▶ **Task requirements**:
Lines outside the range are not wanted. Give again exactly the lines between the line holding "written out on" and the line holding "getCancellationPolicies arg params", inclusive, from the listing below.

▶ **Given data**:
(** ** The method table

    The class has nine list methods and seven by-id methods, each
    written out on its own.  The tables below name them so that a
    statement can range over all of them. *)

Import ApaleoConnectAdaptor.

Inductive list_method : Type :=
| Hotels | RoomTypes | RatePlans | Rates | CancellationPolicies
| NoShowPolicies | AgeCategories | Services | PromoCodes.

Inductive single_method : Type :=
| HotelById | RoomTypeById | RatePlanById | CancellationPolicyById
| NoShowPolicyById | AgeCategoryById | ServiceById.

(** What the callback of [getPromoCodes] returns on an element it can
    read. *)
Definition promo_convert (pc : value) : value :=
  let ids := prop pc "relatedRateplanIds" in
  obj [("code", prop pc "code");
       ("related_rateplan_ids", if truthy ids then ids else VArr [])].

Section Table.
Context `{Mappers} `{Engine}.

(** [arg] is the first argument: the hotel or property identifier, the
    rate plan for [Rates]; [getHotels] takes the bag alone. *)
Definition invoke_list (m : list_method) (arg params : value) : M value :=
  match m with
  | Hotels => getHotels params
  | RoomTypes => getRoomsTypes arg params
  | RatePlans => getRatePlansByHotelId arg params
  | Rates => getRatesByRatePlan arg params
  | CancellationPolicies => getCancellationPolicies arg params
  | NoShowPolicies => getNoShowPolicies arg params
  | AgeCategories => getAgeCategories arg params
  | Services => getServices arg params
  | PromoCodes => getPromoCodes arg params
  end.

(** [getRoomTypeById] takes the identifier alone. *)
Definition invoke_single (m : single_method) (id params : value) : M value :=
  match m with
  | HotelById => getHotelById id params
  | RoomTypeById => getRoomTypeById id
  | RatePlanById => getRatePlanById id params
  | CancellationPolicyById => getCancellationPolicyById id params
  | NoShowPolicyById => getNoShowPolicyById id params
  | AgeCategoryById => getAgeCategoryById id params
  | ServiceById => getServiceById id params
  end.

(** The mapper each method imports from [./utils]; [getPromoCodes] has
    none and converts inline. *)
Definition list_mapper (m : list_method) : option (value -> value) :=
  match m with
  | Hotels => Some toConnectedHotel
  | RoomTypes => Some toConnectedRoomType
  | RatePlans => Some toConnectedRatePaln
  | Rates => Some convertToConnectedRate
  | CancellationPolicies => Some toConnectedCancellationPolicy
  | NoShowPolicies => Some toConnectedNoShowPolicy
  | AgeCategories => Some toConnectedAgeCategory
  | Services => Some toConnectedService
  | PromoCodes => None
  end.

Definition single_mapper (m : single_method) : value -> value :=
  match m with
  | HotelById => toConnectedHotel
  | RoomTypeById => toConnectedRoomType
  | RatePlanById => toConnectedRatePaln
  | CancellationPolicyById => toConnectedCancellationPolicy
  | NoShowPolicyById => toConnectedNoShowPolicy
  | AgeCategoryById => toConnectedAgeCategory
  | ServiceById => toConnectedService
  end.

Definition all_mappers : list (value -> value) :=
  [toConnectedHotel; toConnectedRoomType; toConnectedRatePaln;
   convertToConnectedRate; toConnectedCancellationPolicy;
   toConnectedNoShowPolicy; toConnectedAgeCategory; toConnectedService].

(** The page a list method returns for the vendor's page [items]. *)
Definition list_entries (m : list_method) (items : list value) : list value :=
  match list_mapper m with
  | Some f => f <$> items
  | None => promo_convert <$> items
  end.

End Table.

(** The field of the vendor's list payload that holds the page. *)
Definition items_key (m : list_method) : string :=
  match m with
  | Hotels => "properties"
  | RoomTypes => "unitGroups"
  | RatePlans => "ratePlans"
  | Rates => "rates"
  | CancellationPolicies => "cancellationPolicies"
  | NoShowPolicies => "noShowPolicies"
  | AgeCategories => "ageCategories"
  | Services => "services"
  | PromoCodes => "promoCodes"
  end.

▶ **Answer**:
    written out on its own.  The tables below name them so that a
    statement can range over all of them. *)

Import ApaleoConnectAdaptor.

Inductive list_method : Type :=
| Hotels | RoomTypes | RatePlans | Rates | CancellationPolicies
| NoShowPolicies | AgeCategories | Services | PromoCodes.

Inductive single_method : Type :=
| HotelById | RoomTypeById | RatePlanById | CancellationPolicyById
| NoShowPolicyById | AgeCategoryById | ServiceById.

(** What the callback of [getPromoCodes] returns on an element it can
    read. *)
Definition promo_convert (pc : value) : value :=
  let ids := prop pc "relatedRateplanIds" in
  obj [("code", prop pc "code");
       ("related_rateplan_ids", if truthy ids then ids else VArr [])].

Section Table.
Context `{Mappers} `{Engine}.

(** [arg] is the first argument: the hotel or property identifier, the
    rate plan for [Rates]; [getHotels] takes the bag alone. *)
Definition invoke_list (m : list_method) (arg params : value) : M value :=
  match m with
  | Hotels => getHotels params
  | RoomTypes => getRoomsTypes arg params
  | RatePlans => getRatePlansByHotelId arg params
  | Rates => getRatesByRatePlan arg params
  | CancellationPolicies => getCancellationPolicies arg params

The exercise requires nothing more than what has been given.